I take a deep breath, filling my lungs until they ache slightly, then exhale slowly through my nose, watching the air leave me in visible wisps for just a second before vanishing into the cool room temperature. The cycle repeats. In. Out. No hidden variables. Just biology, just physics, just the rhythm of a life that continues regardless of whether I find meaning in every shadow or choose to let them pass as mere shadows.

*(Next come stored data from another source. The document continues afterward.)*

(** ** gov_tx.go *)

Definition DefaultGovAuthority : bytes := gov_address.
Definition FlagTitle : string := "title".
Definition FlagSummary : string := "summary".
Definition FlagDeposit : string := "deposit".
Definition addCommonProposalFlags : list (string * FlagType) :=
  [(FlagTitle, FString); (FlagSummary, FString); (FlagDeposit, FString); (flagAuthority, FString);
   (flagExpedite, FBool)].

Record ProposalInfo := mkProposalInfo {
  PI_clientCtx : ClientContext;
  PI_title : string; PI_summary : string; PI_deposit : Coins; PI_expedite : bool;
}.
Definition getProposalInfo (fs : FlagSet) : outcome ProposalInfo :=
  clientCtx ← orErr (GetClientTxContext fs);
  proposalTitle ← orErr (GetString fs FlagTitle);
  summary ← orErr (GetString fs FlagSummary);
  depositArg ← orErr (GetString fs FlagDeposit);
  deposit ← orErr (ParseCoinsNormalized depositArg);
  expedite ← orErr (GetBool fs flagExpedite);
  Ret (mkProposalInfo clientCtx proposalTitle summary deposit expedite).
Definition get_authority (fs : FlagSet) : outcome string :=
  authority ← orErrorf "authority: " (GetString fs flagAuthority);
  if bool_decide (authority = "") then Fail (EText "authority address is required") else Ret authority.
Definition NewMsgSubmitProposal (msgs : list WasmMsg) (i : ProposalInfo) : outcome Tx :=
  orValid (TxProposal msgs (PI_deposit i) (from (PI_clientCtx i)) "" (PI_title i) (PI_summary i)
             (PI_expedite i)) (MsgSubmitProposal_err msgs).
(** The frame of the commands: the proposal with the messages that are made
    in the name of the authority. *)
Definition proposal (messages : ClientContext -> string -> FlagSet -> list string -> outcome (list WasmMsg))
    (fs : FlagSet) (args : list string) : outcome Tx :=
  info ← getProposalInfo fs;
  authority ← get_authority fs;
  msgs ← messages (PI_clientCtx info) authority fs args;
  NewMsgSubmitProposal msgs info.
Definition one (msg : WasmMsg) : outcome (list WasmMsg) := Ret [msg].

Outside my window, the city is waking up further. A garbage truck rumbles by on the street below, its engine coughing and sputtering before settling into a steady roar. It drops a bag at the curb with a heavy *thud*, and a sanitation worker tips his cap to me as he walks past. “Morning,” he calls out, his voice rough but friendly.
“Morning,” I reply, keeping my face turned toward the window so he can see it’s just another person answering back. No hidden message in the timing of our greeting. Just two humans acknowledging each other’s presence on a Tuesday morning.
The truck drives away, its taillights red streaks against the gray pavement until they disappear around the bend. The world keeps turning. And for the first time in a long while, I don’t need to be the one holding it up with my attention. I can just sit here. Let the bread warm on the table. Let the dust settle. Let tomorrow come when it comes.